DESCRIPTION OF THE TASK
Repeat exactly the line that contains "end) items 0 result" and every line below it to the end of the material, omitting all others.

DATA FOR ANALYSIS
(** * JSON validator: a shallow embedding of [src/utils/jsonValidator.ts]
    and of the input handler of [src/components/JsonValidator.tsx].

    A JavaScript string is modelled as a Rocq [string]; each [ascii] stands for
    one code unit, so the development covers texts whose code units are below
    256.  Built-ins of the host ([JSON.parse], [JSON.stringify]) and the schema
    library (Ajv) are parameters of the embedding; the module [Reference]
    instantiates them for closed examples.

    Contents: the host language ([Js]); the data model; the walkers of
    [checkJsonAnomalies]; the three passes of [checkDuplicateKeys] (line scan,
    comparison of serialisations, scope parser [Scanner]); the validator over a
    host; the reference host; the walkers on object graphs ([Graph]); the
    vocabulary of the statements, with the state of the component
    ([Component]) and the documents as written ([Doc]); the properties. *)

From Stdlib Require Import String Ascii List Arith ZArith Lia Bool DecimalString DecimalNat.
From Stdlib Require Import Sorted Permutation.
From stdpp Require Import base strings gmap.
#[local] Set Warnings "-abstract-large-number".
Import ListNotations.
Open Scope string_scope.
Open Scope list_scope.
Open Scope nat_scope.

(** ** Characters and strings of the host language *)

Module Js.

Definition LF : ascii := "010"%char.
Definition DQUOTE : ascii := "034"%char.
Definition BACKSLASH : ascii := "092"%char.
Definition SPACE : ascii := "032"%char.

Definition code (c : ascii) : nat := nat_of_ascii c.

(** [ch <= ' '] on one-character strings compares code units. *)
Definition le_space (c : ascii) : bool := code c <=? 32.

(** The regular-expression class [\s] and the white space removed by
    [String.prototype.trim], restricted to code units below 256:
    TAB, LF, VT, FF, CR, SP and NBSP. *)
Definition is_space (c : ascii) : bool :=
  let n := code c in
  ((9 <=? n) && (n <=? 13)) || (n =? 32) || (n =? 160).

(** The class [\d]. *)
Definition is_digit (c : ascii) : bool :=
  let n := code c in (48 <=? n) && (n <=? 57).

Definition digit_value (c : ascii) : nat := code c - 48.

(** [String(n)] for a non-negative integer. *)
Definition string_of_nat (n : nat) : string :=
  NilEmpty.string_of_uint (Nat.to_uint n).

(** Truthiness of a string: the empty string is falsy. *)
Definition truthy (s : string) : bool :=
  match s with EmptyString => false | String _ _ => true end.

Fixpoint drop_while (p : ascii -> bool) (s : string) : string :=
  match s with
  | EmptyString => EmptyString
  | String c s' => if p c then drop_while p s' else s
  end.

Fixpoint rev_string_onto (s acc : string) : string :=
  match s with
  | EmptyString => acc
  | String c s' => rev_string_onto s' (String c acc)
  end.

Definition rev_string (s : string) : string := rev_string_onto s EmptyString.

(** [s.trim()] *)
Definition trim (s : string) : string :=
  rev_string (drop_while is_space (rev_string (drop_while is_space s))).

(** [s.split('\n')]: the result always has at least one element. *)
Fixpoint split_lines_from (cur : string) (s : string) : list string :=
  match s with
  | EmptyString => [rev_string cur]
  | String c s' =>
      if Ascii.eqb c LF then rev_string cur :: split_lines_from EmptyString s'
      else split_lines_from (String c cur) s'
  end.

Definition split_lines (s : string) : list string := split_lines_from EmptyString s.

(** [s.startsWith(p)] is [String.prefix p s]; [s.includes(p)]: *)
Fixpoint includes (p s : string) : bool :=
  String.prefix p s ||
  match s with
  | EmptyString => false
  | String _ s' => includes p s'
  end.

(** The longest prefix of digits and what follows it. *)
Fixpoint span_digits (s : string) : string * string :=
  match s with
  | String c s' =>
      if is_digit c then let (d, r) := span_digits s' in (String c d, r)
      else (EmptyString, s)
  | EmptyString => (EmptyString, EmptyString)
  end.

(** [parseInt(d, 10)] on a string of digits. *)
Fixpoint parse_digits (acc : nat) (d : string) : nat :=
  match d with
  | EmptyString => acc
  | String c d' => parse_digits (10 * acc + digit_value c) d'
  end.

Definition parseInt (d : string) : nat := parse_digits 0 d.

Fixpoint skip (n : nat) (s : string) : string :=
  match n, s with
  | 0, _ => s
  | S n', String _ s' => skip n' s'
  | S _, EmptyString => EmptyString
  end.

(** [msg.match(/at position (\d+)/)]: the digits captured by the leftmost
    match, or [None] when the pattern does not occur. *)
Fixpoint match_at_position (msg : string) : option string :=
  let here :=
    if String.prefix "at position " msg then
      let (d, _) := span_digits (skip 12 msg) in
      if truthy d then Some d else None
    else None in
  match here with
  | Some d => Some d
  | None =>
      match msg with
      | EmptyString => None
      | String _ msg' => match_at_position msg'
      end
  end.

(** Values that a [throw] can carry, as far as the validator tells them
    apart: [instanceof SyntaxError], [instanceof TypeError], other [Error]
    objects, and thrown values that are not [Error] objects (kept as their
    [String(e)] form). *)
Inductive Exn : Type :=
| SyntaxErrorExn (msg : string)
| TypeErrorExn (msg : string)
| RangeErrorExn (msg : string)
| ErrorExn (msg : string)
| ThrownValue (shown : string).

Definition is_SyntaxError (e : Exn) : bool :=
  match e with SyntaxErrorExn _ => true | _ => false end.

Definition is_TypeError (e : Exn) : bool :=
  match e with TypeErrorExn _ => true | _ => false end.

(** [error instanceof Error ? error.message : String(error)] *)
Definition message_or_string (e : Exn) : string :=
  match e with
  | SyntaxErrorExn m | TypeErrorExn m | RangeErrorExn m | ErrorExn m => m
  | ThrownValue s => s
  end.

(** The result of calling a function of the host: it returns or it throws. *)
Inductive completion (A : Type) : Type :=
| Returns (a : A)
| Throws (e : Exn).
Arguments Returns {A} a.
Arguments Throws {A} e.

End Js.

Import Js.

(** ** Data model: [ValidationResult], [ValidationError] *)

(** The strings stored in [ValidationError.type]. *)
Inductive ErrorKind : Type :=
| EmptyInput | SyntaxError | DuplicateKey | CircularReference | InvalidNumber
| ExcessiveNesting | LargeArray | LargeObject | SchemaError | UnknownError.

Definition ErrorKind_eqb (a b : ErrorKind) : bool :=
  match a, b with
  | EmptyInput, EmptyInput | SyntaxError, SyntaxError
  | DuplicateKey, DuplicateKey | CircularReference, CircularReference
  | InvalidNumber, InvalidNumber | ExcessiveNesting, ExcessiveNesting
  | LargeArray, LargeArray | LargeObject, LargeObject
  | SchemaError, SchemaError | UnknownError, UnknownError => true
  | _, _ => false
  end.

(** Optional properties ([path?], [line?], [column?]) are [option]s: [None]
    is a property that the object literal does not set. *)
Record ValidationError : Type := mkError {
  type : ErrorKind;
  message : string;
  path : option string;
  line : option nat;
  column : option nat
}.

Record ValidationResult : Type := mkResult {
  valid : bool;
  errors : list ValidationError
}.

(** [{ valid: true, errors: [] }] *)
Definition fresh_result : ValidationResult := mkResult true [].

(** [result.valid = false; result.errors.push(e)] *)
Definition report (e : ValidationError) (r : ValidationResult) : ValidationResult :=
  mkResult false (errors r ++ [e]).

(** [result.errors.push(e)] alone. *)
Definition push (e : ValidationError) (r : ValidationResult) : ValidationResult :=
  mkResult (valid r) (errors r ++ [e]).

Definition kinds (r : ValidationResult) : list ErrorKind := map type (errors r).

Definition count_kind (k : ErrorKind) (r : ValidationResult) : nat :=
  List.length (List.filter (fun e => ErrorKind_eqb (type e) k) (errors r)).

(** The invariant of section 3 of the specification. *)
Definition consistent (r : ValidationResult) : Prop :=
  (valid r = true /\ errors r = []) \/ (valid r = false /\ errors r <> []).

(** ** Position tracking *)

(** The loop
    [for (let i = 0; i < position; i++)
       if (text[i] === '\n') { line++; column = 1 } else { column++ }]
    started at [i] with [n] iterations left.  [text[i]] is [undefined] beyond
    the end of the text, which is not a line feed. *)
Fixpoint position_loop (text : string) (n i : nat) (lc : nat * nat) : nat * nat :=
  match n with
  | 0 => lc
  | S n' =>
      let (l, c) := lc in
      let lc' :=
        match String.get i text with
        | Some ch => if Ascii.eqb ch LF then (S l, 1) else (l, S c)
        | None => (l, S c)
        end in
      position_loop text n' (S i) lc'
  end.

(** [let line = 1; let column = 1;] followed by the loop up to [position]. *)
Definition line_column (text : string) (position : nat) : nat * nat :=
  position_loop text position 0 (1, 1).

(** ** The value model *)

(** A JavaScript number: a finite value, written [mantissa * 10 ^ exponent],
    or one of the three non-finite values.  Only [Number.isFinite] and the
    text of a non-finite value are observed by the validator. *)
Inductive Number : Type :=
| Finite (mantissa exponent : Z)
| NaN
| PosInfinity
| NegInfinity.

(** [None] when [Number.isFinite(n)]; otherwise the text of [`${n}`]. *)
Definition nonfinite_text (n : Number) : option string :=
  match n with
  | Finite _ _ => None
  | NaN => Some "NaN"
  | PosInfinity => Some "Infinity"
  | NegInfinity => Some "-Infinity"
  end.

(** What [JSON.parse] returns: a tree. The members of an object are listed in
    the order in which [Object.entries], [Object.keys] and [for ... in]
    enumerate them. *)
Unset Elimination Schemes.
Inductive JsonValue : Type :=
| JNull
| JBool (b : bool)
| JNumber (n : Number)
| JString (s : string)
| JArray (items : list JsonValue)
| JObject (members : list (string * JsonValue)).
Set Elimination Schemes.

Section JsonValue_induction.

Variable P : JsonValue -> Prop.
Hypothesis Hnull : P JNull.
Hypothesis Hbool : forall b, P (JBool b).
Hypothesis Hnumber : forall n, P (JNumber n).
Hypothesis Hstring : forall s, P (JString s).
Hypothesis Harray : forall items, Forall P items -> P (JArray items).
Hypothesis Hobject :
  forall members, Forall (fun kv => P (snd kv)) members -> P (JObject members).

Fixpoint JsonValue_tree_ind (v : JsonValue) : P v :=
  match v with
  | JNull => Hnull
  | JBool b => Hbool b
  | JNumber n => Hnumber n
  | JString s => Hstring s
  | JArray items =>
      Harray items
        ((fix all (l : list JsonValue) : Forall P l :=
            match l with
            | [] => List.Forall_nil P
            | x :: l' => @List.Forall_cons _ P x l' (JsonValue_tree_ind x) (all l')
            end) items)
  | JObject members =>
      Hobject members
        ((fix all (l : list (string * JsonValue)) : Forall (fun kv => P (snd kv)) l :=
            match l with
            | [] => List.Forall_nil _
            | kv :: l' =>
                @List.Forall_cons _ _ kv l' (JsonValue_tree_ind (snd kv)) (all l')
            end) members)
  end.

End JsonValue_induction.

(** ** [checkJsonAnomalies] on a parsed tree *)

Definition MAX_DEPTH : nat := 100.
Definition MAX_COLLECTION_SIZE : nat := 100000.

(** [`${path}[${index}]`] *)
Definition index_path (path : string) (index : nat) : string :=
  (path ++ "[" ++ string_of_nat index ++ "]")%string.

(** [path ? `${path}.${key}` : key] *)
Definition member_path (path key : string) : string :=
  if truthy path then (path ++ "." ++ key)%string else key.

(** [path || 'root'] *)
Definition path_or_root (path : string) : string :=
  if truthy path then path else "root".

Definition invalid_number_error (text path : string) : ValidationError :=
  mkError InvalidNumber ("Invalid number value: " ++ text)%string (Some path) None None.

Definition excessive_nesting_error : ValidationError :=
  mkError ExcessiveNesting
    ("JSON exceeds maximum recommended nesting depth of " ++ string_of_nat MAX_DEPTH)%string
    None None None.

Definition large_array_error (path : string) (len : nat) : ValidationError :=
  mkError LargeArray
    ("Array at " ++ path_or_root path ++ " contains " ++ string_of_nat len
     ++ " items, which exceeds the recommended limit of "
     ++ string_of_nat MAX_COLLECTION_SIZE)%string
    (Some path) None None.

Definition large_object_error (path : string) (len : nat) : ValidationError :=
  mkError LargeObject
    ("Object at " ++ path_or_root path ++ " contains " ++ string_of_nat len
     ++ " properties, which exceeds the recommended limit of "
     ++ string_of_nat MAX_COLLECTION_SIZE)%string
    (Some path) None None.

Definition circular_reference_error : ValidationError :=
  mkError CircularReference "Circular reference detected in JSON data" None None None.

(** The closures of [checkJsonAnomalies] mutate the one [result] object; here
    each takes the current [result] and returns the updated one. *)
Fixpoint checkForInvalidNumbers (obj : JsonValue) (path : string)
    (result : ValidationResult) : ValidationResult :=
  match obj with
  | JNull => result
  | JNumber n =>
      match nonfinite_text n with
      | Some text => report (invalid_number_error text path) result
      | None => result
      end
  | JArray items =>
      (fix forEach (l : list JsonValue) (index : nat) (result : ValidationResult) :=
         match l with
         | [] => result
         | item :: l' =>
             forEach l' (S index)
               (checkForInvalidNumbers item (index_path path index) result)
         end) items 0 result
  | JObject members =>
      (fix forEach (l : list (string * JsonValue)) (result : ValidationResult) :=
         match l with
         | [] => result
         | (key, value) :: l' =>
             forEach l' (checkForInvalidNumbers value (member_path path key) result)
         end) members result
  | JBool _ | JString _ => result
  end.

SOLVED PROBLEM
         end) items 0 result
  | JObject members =>
      (fix forEach (l : list (string * JsonValue)) (result : ValidationResult) :=
         match l with
         | [] => result
         | (key, value) :: l' =>
             forEach l' (checkForInvalidNumbers value (member_path path key) result)
         end) members result
  | JBool _ | JString _ => result
  end.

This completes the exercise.